(** Nothing is started. *)
Lemma models_refused k M command s st :
  models k M -> sys_event_ok (Exec command s st) ->
  executable F (command_name s) = None \/ free_pid (m_procs M) = None ->
  exists p, sys_execute command st k =
      Some (Returned (match executable F (command_name s) with None => -1 | _ => FUNNY_NUMBER end),
            (cli k) <| prev_pid := p |>) /\
    models ((cli k) <| prev_pid := p |>) M.
Proof.
  intros Hm (Hs & Hst & Hargs) H. pose proof Hm as [HR HD W _ _ _ _ HF].
  rewrite (sys_execute_checked k F command s st HR Hs Hst Hargs).
  destruct (executable F (command_name s)) as [ [ino c]|] eqn:Hexe.
  - destruct H as [H|H]; [done|]. pose proof (free_pid_spec _ _ _ _ _ _ HF) as Hfree. rewrite H in Hfree.
    unfold start. rewrite alloc_pid_full; [|by destruct W|exact Hfree]. cbn [mbind option_bind negb].
    eexists. split; [done|]. by apply models_prev, models_cli.
  - exists (prev_pid k). split; [by destruct k|]. by apply models_prev, models_cli.
Qed.

Lemma models_exec k M command s st :
  bootable F room -> models k M -> sys_event_ok (Exec command s st) ->
  exists k', sys_execute command st k = Some ((spec_exec F s st M).1, k') /\ models k' (spec_exec F s st M).2.
Proof.
  intros HB Hm He. unfold spec_exec. destruct (executable F (command_name s)) as [ [ino c]|] eqn:Hexe.
  - destruct (free_pid (m_procs M)) as [i|] eqn:Hfree.
    + destruct (models_push k M command s st ino c i HB Hm He Hexe Hfree) as (k' & vid & E & _ & _ & Hm'). by exists k'.
    + destruct (models_refused k M command s st Hm He) as (p & E & Hm'); [by right|]. rewrite Hexe in E. by eexists.
  - destruct (models_refused k M command s st Hm He) as (p & E & Hm'); [by left|]. rewrite Hexe in E. by eexists.
Qed.

(** *** Ending a program *)

Lemma models_lines k M : models k M ->
  line_sized (keyboard_buf (k_kbd k)) (key_idx (k_kbd k)) /\
  Forall (fun T => line_sized (terminal_buf T) (buf_idx T)) (terminals (k_con k)).
Proof. intros Hm. pose proof (im_wf _ _ _ _ _ (mo_desks _ _ _ _ _ _ Hm)) as [_ _ Hl Hls]. done. Qed.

> Work required: Down to the final line, write out all of the material exactly.

> Written answer:
(** Nothing is started. *)
Lemma models_refused k M command s st :
  models k M -> sys_event_ok (Exec command s st) ->
  executable F (command_name s) = None \/ free_pid (m_procs M) = None ->
  exists p, sys_execute command st k =
      Some (Returned (match executable F (command_name s) with None => -1 | _ => FUNNY_NUMBER end),
            (cli k) <| prev_pid := p |>) /\
    models ((cli k) <| prev_pid := p |>) M.
Proof.
  intros Hm (Hs & Hst & Hargs) H. pose proof Hm as [HR HD W _ _ _ _ HF].
  rewrite (sys_execute_checked k F command s st HR Hs Hst Hargs).
  destruct (executable F (command_name s)) as [ [ino c]|] eqn:Hexe.
  - destruct H as [H|H]; [done|]. pose proof (free_pid_spec _ _ _ _ _ _ HF) as Hfree. rewrite H in Hfree.
    unfold start. rewrite alloc_pid_full; [|by destruct W|exact Hfree]. cbn [mbind option_bind negb].
    eexists. split; [done|]. by apply models_prev, models_cli.
  - exists (prev_pid k). split; [by destruct k|]. by apply models_prev, models_cli.
Qed.

Lemma models_exec k M command s st :
  bootable F room -> models k M -> sys_event_ok (Exec command s st) ->
  exists k', sys_execute command st k = Some ((spec_exec F s st M).1, k') /\ models k' (spec_exec F s st M).2.
Proof.
  intros HB Hm He. unfold spec_exec. destruct (executable F (command_name s)) as [ [ino c]|] eqn:Hexe.
  - destruct (free_pid (m_procs M)) as [i|] eqn:Hfree.
    + destruct (models_push k M command s st ino c i HB Hm He Hexe Hfree) as (k' & vid & E & _ & _ & Hm'). by exists k'.
    + destruct (models_refused k M command s st Hm He) as (p & E & Hm'); [by right|]. rewrite Hexe in E. by eexists.
  - destruct (models_refused k M command s st Hm He) as (p & E & Hm'); [by left|]. rewrite Hexe in E. by eexists.
Qed.

(** *** Ending a program *)

Lemma models_lines k M : models k M ->
  line_sized (keyboard_buf (k_kbd k)) (key_idx (k_kbd k)) /\
  Forall (fun T => line_sized (terminal_buf T) (buf_idx T)) (terminals (k_con k)).
Proof. intros Hm. pose proof (im_wf _ _ _ _ _ (mo_desks _ _ _ _ _ _ Hm)) as [_ _ Hl Hls]. done. Qed.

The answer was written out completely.